Post Posted - Thu May 22, 2003 10:42 am 

jwgeetar wrote:
Joe Scumbag wrote:
Hi, I recently bought an Art Levellar Tube compessor pedal. I use it when I record acoustic guitar and vocals.
thx

hey joe,where you going with that compressor in your hand? :D

anyway,i am now configuring my audiophile 24/96 card to work with CEP. and i too play/record accoustically. do you get a good result recording using a compressor during the initial recording? i too want the compressor thang going on but i thought it was best in the mixing part of it all? what do ya think?

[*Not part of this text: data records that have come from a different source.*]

(** X20. A product operation that returns an error adds nothing to the
    cache: [ProductDetailsNoCache] leaves it exactly as it was, and after
    [KeywordSearch] or [ProductDetails] every entry it holds was there
    before (the look-up may have dropped an expired one). *)
Theorem X20_failed_operations_cache_nothing `{!Externals} (c : Client)
  (env : Env) (w : World) :
  (forall productNumber e w' evs,
      ProductDetailsNoCache c env productNumber w = (inr e, w', evs) ->
      cache w' = cache w)
  /\ (forall productNumber e w' evs,
        ProductDetails c env productNumber w = (inr e, w', evs) ->
        match cache w, cache w' with
        | Some m, Some m' => m' ⊆ m
        | None, None => True
        | _, _ => False
        end)
  /\ (forall req e w' evs,
        KeywordSearch c env req w = (inr e, w', evs) ->
        match cache w, cache w' with
        | Some m, Some m' => m' ⊆ m
        | None, None => True
        | _, _ => False
        end).
Proof.
  assert (Hdo : forall (R : Type) rq (res : option (string -> option R)) w0,
            cache (res_world (do c env rq res w0)) = cache w0).
  { intros R rq res w0.
    destruct (doWithRetry_advances c env rq res false w0) as [Hadv _].
    destruct Hadv as (_ & _ & _ & Hcache & _). exact Hcache. }
  assert (Hsame : match cache w, cache w with
                  | Some m, Some m' => m' ⊆ m
                  | None, None => True
                  | _, _ => False
                  end).
  { destruct (cache w); auto. }
  split; [|split].
  - intros productNumber e w' evs. unfold ProductDetailsNoCache.
    destruct (String.eqb productNumber ""); [intros [= _ <- _]; reflexivity|].
    specialize (Hdo _ {| rq_method := "GET";
                         rq_path := searchBasePath +:+ "/"
                                    +:+ url_PathEscape productNumber
                                    +:+ "/productdetails";
                         rq_body := None |}
                  (Some json_Unmarshal_ProductDetailsResponse) w).
    destruct (do c env _ _ w) as [[[err v] w1] evs1].
    destruct err; [|discriminate]. intros [= _ <- _]. exact Hdo.
  - intros productNumber e w' evs. unfold ProductDetails.
    destruct (String.eqb productNumber ""); [intros [= _ <- _]; exact Hsame|].
    destruct (cacheLookup_shrinks c json_Unmarshal_ProductDetailsResponse
                (cacheKeyForDetails (locale c) productNumber) w) as [_ Hsub].
    destruct (cacheLookup c _ _ w) as [hit w0]. cbn [snd] in Hsub.
    destruct hit; [discriminate|].
    specialize (Hdo _ {| rq_method := "GET";
                         rq_path := searchBasePath +:+ "/"
                                    +:+ url_PathEscape productNumber
                                    +:+ "/productdetails";
                         rq_body := None |}
                  (Some json_Unmarshal_ProductDetailsResponse) w0).
    destruct (do c env _ _ w0) as [[[err v] w1] evs1].
    destruct err; [|discriminate]. intros [= _ <- _].
    cbn in Hdo. rewrite Hdo. exact Hsub.
  - intros req e w' evs. unfold KeywordSearch.
    destruct req as [req|]; [|intros [= _ <- _]; exact Hsame].
    destruct (String.eqb (Keywords req) ""); [intros [= _ <- _]; exact Hsame|].
    destruct (cacheLookup_shrinks c json_Unmarshal_SearchResponse
                (cacheKeyForSearch (locale c) (clampLimit req)) w) as [_ Hsub].
    destruct (cacheLookup c _ _ w) as [hit w0]. cbn [snd] in Hsub.
    destruct hit; [discriminate|].
    specialize (Hdo _ {| rq_method := "POST";
                         rq_path := searchBasePath +:+ "/keyword";
                         rq_body :=
                           Some (json_Marshal_SearchRequest (clampLimit req)) |}
                  (Some json_Unmarshal_SearchResponse) w0).
    destruct (do c env _ _ w0) as [[[err v] w1] evs1].
    destruct err; [|discriminate]. intros [= _ <- _].
    cbn in Hdo. rewrite Hdo. exact Hsub.
Qed.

Before I used the preset compressors from CEP, tweaked them a little bit, the result was not bad, but there are too many parameters for me. I've read a few articles about compression but I find it very hard to change the presets cause I don't always hear and know what I'm changing. My Art Tube compressor is very simple. It just has a treshhold knob (I set it to -15 hz) and output knob (I set it to + 7). Sounds fine to me. Afterwards I do very little equalizing, add a bit of reverb. I like the dirtyplate, darkdrumplate and tight and close presets from CEP very much with acoustic guitars but you have to tweak them a little. Anyway, I'm just discovering the world of recording, there are people here on this forum who know 1000x more then me so it might be interesting to ask them a few tips. My experiences with compression have learned me that you have to be careful that you don't compress your acoustic guitar too much, otherwise all the warmth of your acoustic sound will dissapear.